By 1974, after substantial modifications of the gearbox device and pendular suspension, and reinforcement of the sound insulation, the Turbotrains finally took up untroubled service. CN operated the Turbos until 1978, when their passenger operations were taken over by Via Rail, who continued the service.

One of the three remaining trains developed an oil leak and caught fire on the afternoon run from Montreal to Toronto on May 29, 1979. It was stopped west of Morrisburg. It took some time for the fire engines to arrive as they were forced to drive on the trackbed. The power car and two coaches were totally destroyed. There were no injuries, although rapid disembarkation was needed. The train was eventually towed back to the Turcot yard in Montreal and remained there for several years, covered by tarpaulins.

The Turbo's final run was on October 31, 1982, when they were replaced by the all-Canadian LRC trainsets from Bombardier Transportation, which employed conventional diesel-electric locomotives. Although they had an early reputation for unreliability, according to CN's records, the rebuilt TurboTrains had an availability rate of over 97% for their careers with CN and Via. The LRC suffered from similar teething problems, notably with the tilt system locking the cars in a tilted position.

The withdrawal of the Turbotrains was also precipitated by the rise in oil prices during the 1973 oil embargo and the following years, which destroyed "one of gas turbine traction's prime advantages, fuel cost economy".

None of the UAC TurboTrains were preserved.

=== Legacy and influence ===
Although the UAC TurboTrain program ended without any preserved examples, its design and engineering concepts influenced several later high-speed rail projects in North America.

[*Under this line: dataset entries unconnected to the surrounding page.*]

Lemma free_remove_run p a c k r : Abs p a → K !! c = Some k → r ∈ afl (ca a c) →
  ∃ p', in_free c (FreeQueue.remove r) p = (Ok tt, p') ∧ Abs p' (set_ca c (with_fl (filter (λ x, x ≠ r) (afl (ca a c))) (ca a c)) a).
Proof.
  intros HA Hk Hr. apply in_free_op with k; [done|done|]. intros s _ HR. apply list_elem_of_split in Hr as (l1 & l2 & E). rewrite E in *.
  destruct (FreeQueue.remove_run _ _ _ _ HR) as (s' & Er & Hh & HR'). exists s'. split; [done|].
  rewrite Deque.filter_ne_middle by apply (FreeQueue.repr_nodup _ _ HR). split; [|done]. rewrite Hh. apply FreeQueue.payload_unlinked.
Qed.

Lemma free_append_run p a c k r : Abs p a → K !! c = Some k → r ∉ afl (ca a c) → named k r →
  ∃ p', in_free c (FreeQueue.append r) p = (Ok tt, p') ∧ Abs p' (set_ca c (with_fl (afl (ca a c) ++ [r]) (ca a c)) a).
Proof.
  intros HA Hk Hr Hi. apply in_free_op with k; [done|done|]. intros s Hdom HR.
  destruct (FreeQueue.append_run _ _ _ HR Hr) as (s' & Er & Hh & HR'); [by apply Hdom|]. exists s'. split; [done|]. split; [|done].
  rewrite Hh. apply FreeQueue.payload_linked_last.
Qed.

Lemma free_pop_run p a c k r l : Abs p a → K !! c = Some k → afl (ca a c) = r :: l →
  ∃ p', in_free c FreeQueue.popleft p = (Ok r, p') ∧ Abs p' (set_ca c (with_fl l (ca a c)) a).
Proof.
  intros HA Hk E. apply in_free_op with k; [done|done|]. intros s _ HR. rewrite E in HR.
  destruct (FreeQueue.popleft_run _ _ HR) as (s' & Er & Hh & HR'). exists s'. split; [done|]. split; [|done]. rewrite Hh. apply FreeQueue.payload_unlinked.
Qed.

Lemma in_huge_op p a {T} (m : M (FreeQueue.st HugeKVCacheBlock.t) T) y l :
  Abs p a →
  (∀ s, (∀ i, is_Some (FreeQueue.heap s !! i) ↔ 0 ≤ i < n) → FreeQueue.Repr s (fh a) →
     ∃ s', m s = (Ok y, s') ∧ FreeQueue.payload (FreeQueue.heap s') = FreeQueue.payload (FreeQueue.heap s) ∧ FreeQueue.Repr s' l) →
  ∃ p', in_huge m p = (Ok y, p') ∧ Abs p' (set_fh l a).
Proof.
  intros [Hrep Hhuge Hcache Hlist] Hm. destruct (Hm (FreeQueue.mkst (huge p) (free_huge_blocks p))) as ([h q] & Em & Hp & Hr); [|done|].
  - intros i. pose proof (Hhuge i) as Hb. simpl. destruct (huge p !! i); [split; [naive_solver|done]|]. split; [by intros [? [=]]|done].
  - eexists. split; [unfold in_huge, zoom; rewrite Em; reflexivity|]. split; simpl; try done. intros i. specialize (Hhuge i).
    assert (erase <$> h !! i = erase <$> huge p !! i) as E by (rewrite <- !lookup_fmap; exact (f_equal (.!! i) Hp)).
    destruct (h !! i) as [b|], (huge p !! i) as [b'|]; try done. injection E as E1 E2 E3. by rewrite E2, E3.
Qed.

Lemma huge_remove_run p a h : Abs p a → h ∈ fh a →
  ∃ p', in_huge (FreeQueue.remove h) p = (Ok tt, p') ∧ Abs p' (set_fh (filter (λ x, x ≠ h) (fh a)) a).
Proof.
  intros HA Hr. apply in_huge_op; [done|]. intros s _ HR. apply list_elem_of_split in Hr as (l1 & l2 & E). rewrite E in *.
  destruct (FreeQueue.remove_run _ _ _ _ HR) as (s' & Er & Hh & HR'). exists s'. split; [done|].
  rewrite Deque.filter_ne_middle by apply (FreeQueue.repr_nodup _ _ HR). split; [|done]. rewrite Hh. apply FreeQueue.payload_unlinked.
Qed.

Lemma huge_append_run p a h : Abs p a → h ∉ fh a → 0 ≤ h < n →
  ∃ p', in_huge (FreeQueue.append h) p = (Ok tt, p') ∧ Abs p' (set_fh (fh a ++ [h]) a).
Proof.
  intros HA Hr Hi. apply in_huge_op; [done|]. intros s Hdom HR.
  destruct (FreeQueue.append_run _ _ _ HR Hr) as (s' & Er & Hh & HR'); [by apply Hdom|]. exists s'. split; [done|]. split; [|done].
  rewrite Hh. apply FreeQueue.payload_linked_last.
Qed.

Lemma huge_pop_run p a h l : Abs p a → fh a = h :: l →
  ∃ p', in_huge FreeQueue.popleft p = (Ok h, p') ∧ Abs p' (set_fh l a).
Proof.
  intros HA E. apply in_huge_op; [done|]. intros s _ HR. rewrite E in HR.
  destruct (FreeQueue.popleft_run _ _ HR) as (s' & Er & Hh & HR'). exists s'. split; [done|]. split; [|done]. rewrite Hh. apply FreeQueue.payload_unlinked.
Qed.

(** ** Reference counts of huge blocks *)

Lemma filter_id {T} (P : T → Prop) `{∀ x, Decision (P x)} (l : list T) : (∀ x, x ∈ l → P x) → filter P l = l.
Proof.
  intros Hl. induction l as [|x l IH]; [done|]. rewrite filter_cons_True by (apply Hl; by left). f_equal. apply IH. intros; apply Hl; by right.
Qed.

Lemma pages_named h k i : 1 ≤ h < n → 0 < k → i ∈ pages h k → k ≤ i < k * n ∧ i / k = h.
Proof.
  intros Hh Hk Hi. apply elem_of_zrange in Hi. split; [nia|]. symmetry. apply (Z.div_unique _ _ _ (i - h * k)); lia.
Qed.
Lemma named_page k i : 0 < k → k ≤ i < k * n → 1 ≤ i / k < n ∧ i ∈ pages (i / k) k.
Proof.
  intros Hk Hi. pose proof (Z.div_mod i k ltac:(lia)). pose proof (Z.mod_pos_bound i k Hk). split; [nia|]. apply elem_of_zrange. nia.
Qed.

Lemma sum_pages p a c k l acc : Abs p a → K !! c = Some k → (∀ i, i ∈ l → named k i) →
  for_fold l acc (λ n r, let! x := block c r in ret (n + ref_cnt x)) p = (Ok (acc + zsum (map (arc (ca a c)) l)), p).
Proof.
  intros HA Hk. revert acc. induction l as [|i l IH]; intros acc Hl; simpl; [by rewrite Z.add_0_r|].
  destruct (pool_block_run p a c k i HA Hk) as (b & E & _ & _ & _ & Hrc & _); [apply Hl; by left|].
  unfold bind at 1. rewrite (bind_run _ _ _ _ _ E). unfold ret at 1. rewrite IH by (intros; apply Hl; by right). do 2 f_equal. lia.
Qed.

Lemma huge_ref_run p a h b : Abs p a → 1 ≤ h < n → (∀ c, ty a h = Some c → is_Some (K !! c)) →
  little_block_type b = ty a h → (∀ c k, K !! c = Some k → little_blocks b !! c = Some (pages h k)) →
  huge_ref_cnt b p = (Ok (match ty a h with
    | None => 0
    | Some c => match K !! c with Some k => zsum (map (arc (ca a c)) (pages h k)) | None => 0 end end), p).
Proof.
  intros HA Hh Hty Ht Hl. unfold huge_ref_cnt. rewrite Ht. destruct (ty a h) as [c|] eqn:E; [|done].
  destruct (Hty c eq_refl) as [k Hk]. rewrite Hk, (Hl c k Hk). unfold bind at 1, of_option, ret at 1.
  rewrite (sum_pages p a c k); [done..|]. intros i Hi. right. by destruct (pages_named h k i Hh (HK c k Hk) Hi).
Qed.

Lemma zsum_zero (f : Z → Z) l : (∀ i, i ∈ l → 0 ≤ f i) → zsum (map f l) = 0 ↔ ∀ i, i ∈ l → f i = 0.
Proof.
  induction l as [|x l IH]; intros Hf; simpl; [split; [by intros _ i ?%elem_of_nil|done]|].
  assert (0 ≤ zsum (map f l)) as Hpos.
  { assert (∀ i, i ∈ l → 0 ≤ f i) as Hl by (intros; apply Hf; by right). clear -Hl. induction l as [|y l IH]; [done|]. simpl.
    pose proof (Hl y (list_elem_of_here _ _)). assert (0 ≤ zsum (map f l)); [|lia]. apply IH. intros; apply Hl; by right. }
  pose proof (Hf x (list_elem_of_here _ _)). split.
  - intros Hs i [->|Hi]%elem_of_cons; [lia|]. apply IH; [intros; apply Hf; by right|lia|done].
  - intros Hz. assert (zsum (map f l) = 0) as ->; [|rewrite Hz by left; done]. apply IH; [intros; apply Hf; by right|]. intros; apply Hz; by right.
Qed.

(** ** Uncommitting *)

(** The prefix cache of [c] holds exactly the committed pages. *)
Definition Consistent (c : string) (k : Z) (a : abs) : Prop :=
  ∀ x i, apc (ca a c) !! x = Some i ↔ k ≤ i < k * n ∧ ahs (ca a c) i = Some x.

Record Uncommitted (c : string) (l : list Z) (a a' : abs) : Prop := {
  un_ty : ty a' = ty a;
  un_fh : fh a' = fh a;
  un_other c' : c' ≠ c → ca a' c' = ca a c';
  un_fl : afl (ca a' c) = afl (ca a c);
  un_rc : arc (ca a' c) = arc (ca a c);
  un_hs i : ahs (ca a' c) i = if decide (i ∈ l) then None else ahs (ca a c) i;
  un_pc x i : apc (ca a' c) !! x = Some i ↔ apc (ca a c) !! x = Some i ∧ i ∉ l
}.

Lemma uncommitted_consistent c k l a a' : Uncommitted c l a a' → Consistent c k a → Consistent c k a'.
Proof. intros HU HC x i. rewrite (un_pc _ _ _ _ HU), (un_hs _ _ _ _ HU), (HC x i). case_decide; naive_solver. Qed.

Lemma pool_uncommit_run p a c k i : Abs p a → K !! c = Some k → k ≤ i < k * n → Consistent c k a →
  ∃ p' a', uncommit_block c i p = (Ok tt, p') ∧ Abs p' a' ∧ Uncommitted c [i] a a'.
Proof.
  intros HA Hk Hi HC. destruct (pool_block_run p a c k i HA Hk) as (b & E & _ & _ & _ & _ & Hh); [by right|].
  unfold uncommit_block. setoid_rewrite (bind_run _ _ _ _ _ E). rewrite Hh. destruct (ahs (ca a c) i) as [x|] eqn:Ex.
  - assert (apc (ca a c) !! x = Some i) as Hx by (by apply HC).
    destruct (cache_of_run p a c k HA Hk) as (y & Ey & _ & HCy). setoid_rewrite (bind_run _ _ _ _ _ Ey).
    rewrite (cc_prefix _ _ _ HCy), Hx. rewrite bool_decide_eq_false_2 by done.
    destruct (set_pc_run p a c k (delete x) HA Hk) as (p1 & E1 & HA1).
    destruct (set_hs_run p1 _ c k i None HA1 Hk) as (p2 & E2 & HA2). rewrite ca_set in HA2.
    exists p2, (set_ca c (with_hs i None (with_pc (delete x (apc (ca a c))) (ca a c))) a). split; [|split].
    + unfold bind at 1, raise_if, ret at 1. by rewrite (bind_run _ _ _ _ _ E1).
    + assert (∀ u v b0, Abs p2 (set_ca c u (set_ca c v b0)) → Abs p2 (set_ca c u b0)) as Hset; [|by eapply Hset].
      clear. intros u v b0 [H1 H2 H3 H4]. split; try done. intros c'. specialize (H3 c'). simpl in *. unfold upd in *. by destruct (decide (c' = c)).
    + split; try done; simpl.
      * intros c' Hne. by rewrite upd_ne.
      * by rewrite upd_eq.
      * by rewrite upd_eq.
      * intros j. rewrite upd_eq. simpl. unfold upd. destruct (decide (j = i)) as [->|Hne]; [by rewrite decide_True by left|].
        rewrite decide_False; [done|]. by intros ->%list_elem_of_singleton.
      * intros y' j. rewrite upd_eq. simpl. rewrite lookup_delete_Some, list_elem_of_singleton. split.
        -- intros [Hne Hj]. split; [done|]. intros ->. apply Hne. apply HC in Hj as [_ Hj]. congruence.
        -- intros [Hj Hne]. split; [|done]. intros ->. congruence.
  - exists p, a. split; [done|]. split; [done|]. split; try done.
    + intros j. case_decide as Hj; [|done]. by apply list_elem_of_singleton in Hj as ->.
    + intros y j. split; [|by intros [? _]]. intros Hj. split; [done|]. intros ->%list_elem_of_singleton. apply HC in Hj as [_ Hj]. congruence.
Qed.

The TurboTrain's tilting technology and articulated carbody structure directly inspired developments in the Canadian LRC (Light, Rapid, Comfortable) trainsets introduced by Bombardier in the early 1980s. In the United States, lessons learned from the TurboTrain's turbine propulsion and aerodynamic profile informed later Department of Transportation studies that contributed to Amtrak's Acela Express program in the 1990s. The train remains an early example of North American efforts to develop domestically produced high-speed rail technology.